Insurgencies Driven by Hurt & Pain

January 20 this week marked the one-year point from the inauguration of the next U.S. president. With the way things are developing now, it is a chilling thought. I’m sorry, this will not be an upbeat report.

But perhaps this is required, because the American public will truly be put to the challenge over the next 12 months to see to it that the nation, and the world in fact, does not unravel and spin out of control toward unthinkable outcomes.

The Trump campaign came one step closer to the looney bin with its embrace of Sarah Palin this week. Rather than moving away from the lunatic fringe in hopes of embracing a wider constituency in his own party and in the country, Trump has again thumbed his nose at that approach, and has dived further into his more comfortable role as a fanatical flag-waver of the inmates’ revolt at the asylum.

Perhaps Trump brought on Palin because she’s about the only person who is more of a policy airhead than he, himself.

But lest this be cause for levity, it should be noted that the times have changed since 2008 and in terms of the health and well-being of America’s middle class, very much for the worse. The fallout from George W. Bush’s Great Recession, despite the efforts of President Obama to clean things up, have only deepened the consequential rot of average American households.

No little credit for that, too, goes to the ongoing worst obstructionism and barely disguised racist insurgency that the GOP and its Wall Street and “military industrial complex” backers, have wittingly fueled ever since Obama was elected.

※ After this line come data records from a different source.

(* ===== verification/Protocol.v ===== *)
(** * Messages between hub and agents, and JSON ([internal/protocol])

    Values the hub encodes are [json] terms. Encoding and decoding text are parameters:
    [marshal] is [json.Marshal], and [unmarshal] gives the variable after [json.Unmarshal]
    and whether [err == nil]. *)
From Stdlib Require Import ZArith Ascii String.
From S2P Require Import Prelude GoStrings Float64.
From stdpp Require Import base strings list.
Local Open Scope string_scope.
Local Open Scope list_scope.
Local Open Scope Z_scope.

#[warnings="-register-all"]
Inductive json : Type :=
| JNull
| JBool (b : bool)
| JInt (n : Z)
| JFloat (f : f64)
| JStr (s : string)
| JArr (l : list json)
| JObj (fields : list (string * json)).

Class Marshal := marshal : json → string.
Class Unmarshal (A : Type) := unmarshal : string → A * bool.
Definition JOptInt (o : option Z) : json := match o with Some n => JInt n | None => JNull end.

Definition ProtocolVersion : Z := 1.
Definition ReqHello : string := "hello".
Definition ReqMetrics : string := "metrics".
Definition ReqInterval : string := "interval".
Definition ReqWake : string := "wake".
Definition ReqProcesses : string := "processes".
Definition ReqSignal : string := "signal".
Definition ReqPower : string := "power".
Definition ReqServices : string := "services".
Definition ReqService : string := "service".
Definition ReqScript : string := "script@lotse".
Definition FeatureShell : string := "shell".
Definition FeatureWake : string := "wake".
Definition FeatureUpdate : string := "update".

Record NetInterface := mkNetInterface { ni_Name : string; ni_MAC : string; ni_Addrs : list string }.
Record SystemInfo := mkSystemInfo {
  si_Hostname : string;
  si_OS : string;
  si_Platform : string;
  si_PlatformVersion : string;
  si_Kernel : string;
  si_Arch : string;
  si_CPUModel : string;
  si_Cores : Z;
  si_MemTotal : Z;
  si_Interfaces : list NetInterface;
}.
Record Hello := mkHello {
  he_Protocol : Z;
  he_AgentVersion : string;
  he_Token : string;
  he_Info : SystemInfo;
  he_Features : list string;
}.
Record Filesystem := mkFilesystem {
  fs_Mount : string;
  fs_Device : string;
  fs_Type : string;
  fs_Used : Z;
  fs_Total : Z;
}.
Record Container := mkContainer {
  ct_ID : string;
  ct_Name : string;
  ct_Image : string;
  ct_State : string;
  ct_Status : string;
  ct_CPU : f64;
  ct_Mem : Z;
  ct_MemLimit : Z;
  ct_NetRx : f64;
  ct_NetTx : f64;
}.
Record Battery := mkBattery { bt_Percent : f64; bt_State : string }.
Record Metrics := mkMetrics {
  me_Time : Z;
  me_CPU : f64;
  me_MemUsed : Z;
  me_MemTotal : Z;
  me_SwapUsed : Z;
  me_SwapTotal : Z;
  me_DiskUsed : Z;
  me_DiskTotal : Z;
  me_DiskRead : f64;
  me_DiskWrite : f64;
  me_NetRx : f64;
  me_NetTx : f64;
  me_Load1 : f64;
  me_Load5 : f64;
  me_Load15 : f64;
  me_Uptime : Z;
  me_Battery : option Battery;
  me_Filesystems : list Filesystem;
  me_Containers : list Container;
}.

(** ** Encodings; fields with [omitempty] disappear when empty *)
Definition ifaceJSON (i : NetInterface) : json :=
  JObj [("name", JStr (ni_Name i)); ("mac", JStr (ni_MAC i)); ("addrs", JArr (map JStr (ni_Addrs i)))].
Definition infoJSON (i : SystemInfo) : json :=
  JObj ([("hostname", JStr (si_Hostname i)); ("os", JStr (si_OS i)); ("platform", JStr (si_Platform i));
        ("platform_version", JStr (si_PlatformVersion i)); ("kernel", JStr (si_Kernel i));
        ("arch", JStr (si_Arch i)); ("cpu_model", JStr (si_CPUModel i)); ("cores", JInt (si_Cores i));
        ("mem_total", JInt (si_MemTotal i))]
        ++ match si_Interfaces i with [] => [] | l => [("interfaces", JArr (map ifaceJSON l))] end).
Definition fsJSON (f : Filesystem) : json :=
  JObj [("mount", JStr (fs_Mount f)); ("device", JStr (fs_Device f)); ("type", JStr (fs_Type f));
        ("used", JInt (fs_Used f)); ("total", JInt (fs_Total f))].
Definition containerJSON (c : Container) : json :=
  JObj [("id", JStr (ct_ID c)); ("name", JStr (ct_Name c)); ("image", JStr (ct_Image c));
        ("state", JStr (ct_State c)); ("status", JStr (ct_Status c)); ("cpu", JFloat (ct_CPU c));
        ("mem", JInt (ct_Mem c)); ("mem_limit", JInt (ct_MemLimit c)); ("net_rx", JFloat (ct_NetRx c));
        ("net_tx", JFloat (ct_NetTx c))].
Definition metricsJSON (m : Metrics) : json :=
  JObj ([("t", JInt (me_Time m)); ("cpu", JFloat (me_CPU m)); ("mem_used", JInt (me_MemUsed m));
         ("mem_total", JInt (me_MemTotal m)); ("swap_used", JInt (me_SwapUsed m));
         ("swap_total", JInt (me_SwapTotal m)); ("disk_used", JInt (me_DiskUsed m));
         ("disk_total", JInt (me_DiskTotal m)); ("disk_read", JFloat (me_DiskRead m));
         ("disk_write", JFloat (me_DiskWrite m)); ("net_rx", JFloat (me_NetRx m));
         ("net_tx", JFloat (me_NetTx m)); ("load1", JFloat (me_Load1 m)); ("load5", JFloat (me_Load5 m));
         ("load15", JFloat (me_Load15 m)); ("uptime", JInt (me_Uptime m))]
        ++ match me_Battery m with
           | None => []
           | Some b => [("battery", JObj [("percent", JFloat (bt_Percent b)); ("state", JStr (bt_State b))])]
           end
        ++ match me_Filesystems m with [] => [] | l => [("fs", JArr (map fsJSON l))] end
        ++ match me_Containers m with [] => [] | l => [("containers", JArr (map containerJSON l))] end).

If you want a taste of what these moral slugs have in store, try drinking the polluted water the GOP governor in Michigan inflicted on the men, women and children of Flint. (Who needs terrorists poisoning our water?)

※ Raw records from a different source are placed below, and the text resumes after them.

Lemma filter_states (m : gmap (Z * Z) alertState) (P : (Z * Z) * alertState → Prop) `{!∀ kv, Decision (P kv)} k :
  ((∀ st, P (k, st)) → default newState (filter P m !! k) = default newState (m !! k))
  ∧ ((∀ st, ¬ P (k, st)) → default newState (filter P m !! k) = newState).
Proof.
  rewrite map_lookup_filter. destruct (m !! k) as [st|]; cbn; [|done].
  split; intros Hp; [by rewrite option_guard_True|by rewrite option_guard_False].
Qed.

Lemma engineInv_reset ruleID systemID h :
  0 ≤ ruleID → 0 ≤ systemID → engineInv h → engineInv (resetAlerts ruleID systemID h).2.
Proof.
  intros Hr Hy Hinv. apply (wp_bind (db timeNow) _ (λ _ h', engineInv h')).
  eapply wp_steps; [apply steps_timeNow_aside|]. intros t h1 Ha. apply (aside_inv _ _ Ha) in Hinv. clear Ha h.
  destruct Hinv as [Hn Hids Hkeys Hopen]. apply wp_bind. unfold ResolveAlertsWhere, resolveWhere.
  apply wp_db, wp_sql_nf; [done|]. intros m Hnm Hm. cbn [fst snd] in *.
  apply wp_bind, wp_modify.
  set (p := λ x : Alert, (negb (ruleID =? 0) && (a_RuleID x =? ruleID)) || (negb (systemID =? 0) && (a_SystemID x =? systemID))) in *.
  match goal with |- wp _ _ ?h2 => assert (Hinv2 : engineInv h2) end.
  { assert (Hal : alerts (m_db m) = updateWhere (λ x, isActive x && p x) (withResolved (unix t)) (alerts (tables h1)))
      by by rewrite Hm, alerts_set.
    split; cbn.
    - done.
    - by rewrite Hal, map_ID_resolved.
    - intros k st [Hk _]%map_lookup_filter_Some. by apply Hkeys.
    - eapply (close_open _ _ (λ a, as_alert (stateOf h1 (a_RuleID a, a_SystemID a))) _ p (unix t)); [exact Hal|exact Hopen|].
      intros a. unfold stateOf at 1. cbn.
      destruct (filter_states (en_states (h_alerts h1)) (λ kv, kv.1.1 ≠ ruleID ∧ kv.1.2 ≠ systemID)
        (a_RuleID a, a_SystemID a)) as [Hin Hout]. cbn in Hin, Hout.
      destruct (decide (a_RuleID a ≠ ruleID ∧ a_SystemID a ≠ systemID)) as [Hd|Hd].
      + rewrite Hin by done. split; [|tauto]. intros Ha. split; [done|]. unfold p. apply orb_false_iff.
        rewrite !andb_false_iff, !Z.eqb_neq. naive_solver.
      + rewrite Hout by done. split; [done|]. intros [Ha Hp]. exfalso. apply Hd.
        assert (Hpos : 0 < a_RuleID a ∧ 0 < a_SystemID a).
        { unfold stateOf in Ha. destruct (en_states (h_alerts h1) !! _) as [st|] eqn:Ek; [|done].
          destruct (Hkeys _ _ Ek) as (? & ? & _). done. }
        unfold p in Hp. apply orb_false_iff in Hp as [Hp1 Hp2]. rewrite andb_false_iff, negb_false_iff in Hp1, Hp2.
        rewrite Z.eqb_neq, Z.eqb_eq in Hp1, Hp2. lia. }
  revert Hinv2. match goal with |- engineInv ?h → wp ?m ?Q ?h => intros Hinv2; apply (wp_steps aside) end.
  - go_steps; try apply steps_reload_aside; try apply steps_publish_aside. apply steps_modify. intros h. by split_and!.
  - intros ? h' Ha. by apply (aside_inv _ _ Ha).
Qed.

Lemma find_app {A} (f : A → bool) l1 l2 :
  List.find f (l1 ++ l2) = match List.find f l1 with Some x => Some x | None => List.find f l2 end.
Proof. induction l1 as [|x l1 IH]; cbn; [done|]. by destruct (f x). Qed.
(** A restart loads the open alerts into an empty engine. *)
Lemma load_states (l : list Alert) k :
  NoDup (map (λ a, (a_RuleID a, a_SystemID a)) l) →
  fold_left (λ m a, <[(a_RuleID a, a_SystemID a) := mkAlertState (fromUnix (a_StartedAt a)) zeroTime (Some a)]> m) l
    (∅ : gmap (Z * Z) alertState) !! k
  = (λ a, mkAlertState (fromUnix (a_StartedAt a)) zeroTime (Some a)) <$> List.find (λ a, bool_decide ((a_RuleID a, a_SystemID a) = k)) l.
Proof.
  induction l as [|a l IH] using rev_ind; [done|]. rewrite map_app, NoDup_app. intros (Hn & Hd & _).
  rewrite fold_left_app. cbn. rewrite find_app.
  destruct (decide ((a_RuleID a, a_SystemID a) = k)) as [Hk|Hk].
  - rewrite Hk, lookup_insert_eq. destruct (List.find _ l) as [b|] eqn:Ef.
    + apply find_some in Ef as [Hb Hbk]. bool_hyps. exfalso. apply (Hd k); [|rewrite <-Hk; constructor].
      rewrite <-Hbk. apply list_elem_of_fmap. exists b. split; [done|]. by apply list_elem_of_In.
    + cbn. by rewrite bool_decide_eq_true_2.
  - rewrite lookup_insert_ne by done. rewrite IH by done. destruct (List.find _ l); [done|]. cbn.
    by rewrite bool_decide_eq_false_2.
Qed.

In the other party, an insurgency is going on there, too, that Hillary Clinton doesn’t seem to grasp. The last time she ran for president was 2008, but as I just noted, this is not 2008. The country is in much worse shape now.

This is fueling Sen. Bernie Sanders’ campaign, and as much as Clinton may be able to poke holes in his democratic-socialist (as in, FDR) remedies, she’s missing the point if she thinks this will defuse his momentum, just as the official GOP’s expressions of disdain for Trump are only adding to his popularity.

Based on what we’ve seen so far, Clinton has to recalibrate to fit these tumultuous times or, even if she noses out Sanders, she will be subject to the worst possible consequence for us all, a Trump revolution.

The economic data about the one percent ruling over the 99 percent is not just academic. It is not just a matter of the “rest of us” holding a grudge over the ability of the super rich to be so selfish.

No, it is a matter of a ton of pain and hurt being felt by a majority of Americans.

The death rate is actually on the rise among white male middle-aged citizens. This is truly shocking and should be treated as a national emergency. Most of the rise is due to alcohol and drug abuse, depression and suicide.

A minimum wage at $7.25 an hour makes it impossible to survive. As lives unravel, a drug epidemic of epic proportions is arising from the abuse of powerful pain-killing prescription drugs leading to debilitating addictions. This epidemic is spreading to children. The nature of the opioid drugs is that they do not kill pain so much as to make it feel that the pain doesn’t matter. So, as the cost of these drugs increase, massive numbers are moving to cheaper heroin, with a similar neurological effect.

Now, with its increasingly symbiotic relationship to the nosediving Chinese economy, the U.S. is confronting another major downturn.

The U.S. Dow plunged more than 500 points on January 20, and oil prices are dipping to all time lows, and neither shows causes to see an end in sight. These will trigger not only a new recession, but worse, minus a major public intervention.